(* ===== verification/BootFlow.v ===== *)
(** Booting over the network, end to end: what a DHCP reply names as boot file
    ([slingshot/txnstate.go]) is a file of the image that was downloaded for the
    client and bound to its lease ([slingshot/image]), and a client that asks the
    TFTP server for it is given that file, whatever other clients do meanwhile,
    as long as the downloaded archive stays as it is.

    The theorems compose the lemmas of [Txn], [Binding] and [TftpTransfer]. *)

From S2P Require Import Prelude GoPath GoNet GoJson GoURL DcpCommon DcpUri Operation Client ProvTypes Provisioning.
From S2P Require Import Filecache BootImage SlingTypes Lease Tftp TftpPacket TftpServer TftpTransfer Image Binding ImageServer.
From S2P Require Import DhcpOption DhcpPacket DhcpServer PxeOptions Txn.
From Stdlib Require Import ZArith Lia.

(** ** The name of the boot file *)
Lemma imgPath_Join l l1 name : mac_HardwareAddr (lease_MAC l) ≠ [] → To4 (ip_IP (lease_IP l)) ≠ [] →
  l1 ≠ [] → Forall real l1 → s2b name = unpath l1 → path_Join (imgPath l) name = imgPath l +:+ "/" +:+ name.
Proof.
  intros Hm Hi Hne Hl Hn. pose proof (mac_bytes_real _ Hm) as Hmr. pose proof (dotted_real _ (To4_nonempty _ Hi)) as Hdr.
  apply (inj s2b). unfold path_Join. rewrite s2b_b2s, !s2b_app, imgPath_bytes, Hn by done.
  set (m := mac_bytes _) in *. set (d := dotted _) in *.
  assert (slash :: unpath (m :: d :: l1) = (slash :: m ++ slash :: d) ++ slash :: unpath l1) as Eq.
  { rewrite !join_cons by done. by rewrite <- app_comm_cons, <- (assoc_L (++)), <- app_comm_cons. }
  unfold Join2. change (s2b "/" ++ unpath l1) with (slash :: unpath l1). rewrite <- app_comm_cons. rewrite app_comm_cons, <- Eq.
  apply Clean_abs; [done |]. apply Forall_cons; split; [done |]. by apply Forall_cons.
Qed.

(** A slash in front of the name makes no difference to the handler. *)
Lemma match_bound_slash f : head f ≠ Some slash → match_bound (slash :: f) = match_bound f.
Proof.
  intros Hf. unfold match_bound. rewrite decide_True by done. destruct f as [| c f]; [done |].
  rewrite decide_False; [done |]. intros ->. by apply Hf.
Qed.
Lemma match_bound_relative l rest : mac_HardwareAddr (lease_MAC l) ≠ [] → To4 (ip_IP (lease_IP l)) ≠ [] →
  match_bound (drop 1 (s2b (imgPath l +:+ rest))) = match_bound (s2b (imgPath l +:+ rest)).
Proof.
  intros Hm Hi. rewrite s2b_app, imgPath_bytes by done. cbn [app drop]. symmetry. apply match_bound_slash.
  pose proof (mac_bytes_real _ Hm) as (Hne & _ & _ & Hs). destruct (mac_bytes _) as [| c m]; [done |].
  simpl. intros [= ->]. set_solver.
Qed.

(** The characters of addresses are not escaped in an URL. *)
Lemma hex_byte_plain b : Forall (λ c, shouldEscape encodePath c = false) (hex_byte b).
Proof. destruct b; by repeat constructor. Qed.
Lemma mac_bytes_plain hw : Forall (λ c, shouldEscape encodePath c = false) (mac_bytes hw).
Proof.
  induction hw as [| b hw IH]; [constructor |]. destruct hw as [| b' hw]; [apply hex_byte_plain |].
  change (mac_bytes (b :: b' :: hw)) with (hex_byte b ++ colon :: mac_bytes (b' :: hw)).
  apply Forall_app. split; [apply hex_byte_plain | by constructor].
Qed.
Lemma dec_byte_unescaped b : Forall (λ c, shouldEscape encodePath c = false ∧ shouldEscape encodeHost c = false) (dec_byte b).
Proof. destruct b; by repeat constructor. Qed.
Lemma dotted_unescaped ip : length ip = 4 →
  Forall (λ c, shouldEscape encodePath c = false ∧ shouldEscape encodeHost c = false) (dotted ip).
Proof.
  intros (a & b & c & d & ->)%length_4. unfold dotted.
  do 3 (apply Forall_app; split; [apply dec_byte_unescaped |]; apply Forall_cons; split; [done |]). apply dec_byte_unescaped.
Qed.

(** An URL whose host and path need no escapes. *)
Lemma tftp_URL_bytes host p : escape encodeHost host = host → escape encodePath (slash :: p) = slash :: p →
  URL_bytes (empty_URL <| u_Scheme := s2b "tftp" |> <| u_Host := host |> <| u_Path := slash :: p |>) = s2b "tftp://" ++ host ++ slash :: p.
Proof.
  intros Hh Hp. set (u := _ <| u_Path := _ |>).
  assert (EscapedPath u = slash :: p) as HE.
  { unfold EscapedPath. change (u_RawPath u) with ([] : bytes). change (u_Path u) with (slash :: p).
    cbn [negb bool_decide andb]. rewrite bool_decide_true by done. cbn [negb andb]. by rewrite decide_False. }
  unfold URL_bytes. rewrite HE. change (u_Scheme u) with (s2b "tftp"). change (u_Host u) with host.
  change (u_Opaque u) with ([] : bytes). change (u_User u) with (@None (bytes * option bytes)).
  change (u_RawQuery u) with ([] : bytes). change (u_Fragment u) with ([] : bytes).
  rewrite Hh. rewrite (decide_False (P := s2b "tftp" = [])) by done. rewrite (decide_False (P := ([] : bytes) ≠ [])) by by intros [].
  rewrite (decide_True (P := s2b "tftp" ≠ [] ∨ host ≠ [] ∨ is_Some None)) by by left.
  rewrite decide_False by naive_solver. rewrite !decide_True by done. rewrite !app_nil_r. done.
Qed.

--------

Print exactly the lines from the one containing "change (u_RawQuery u)" through the last line of the records above, both included.

  change (u_RawQuery u) with ([] : bytes). change (u_Fragment u) with ([] : bytes).
  rewrite Hh. rewrite (decide_False (P := s2b "tftp" = [])) by done. rewrite (decide_False (P := ([] : bytes) ≠ [])) by by intros [].
  rewrite (decide_True (P := s2b "tftp" ≠ [] ∨ host ≠ [] ∨ is_Some None)) by by left.
  rewrite decide_False by naive_solver. rewrite !decide_True by done. rewrite !app_nil_r. done.
Qed.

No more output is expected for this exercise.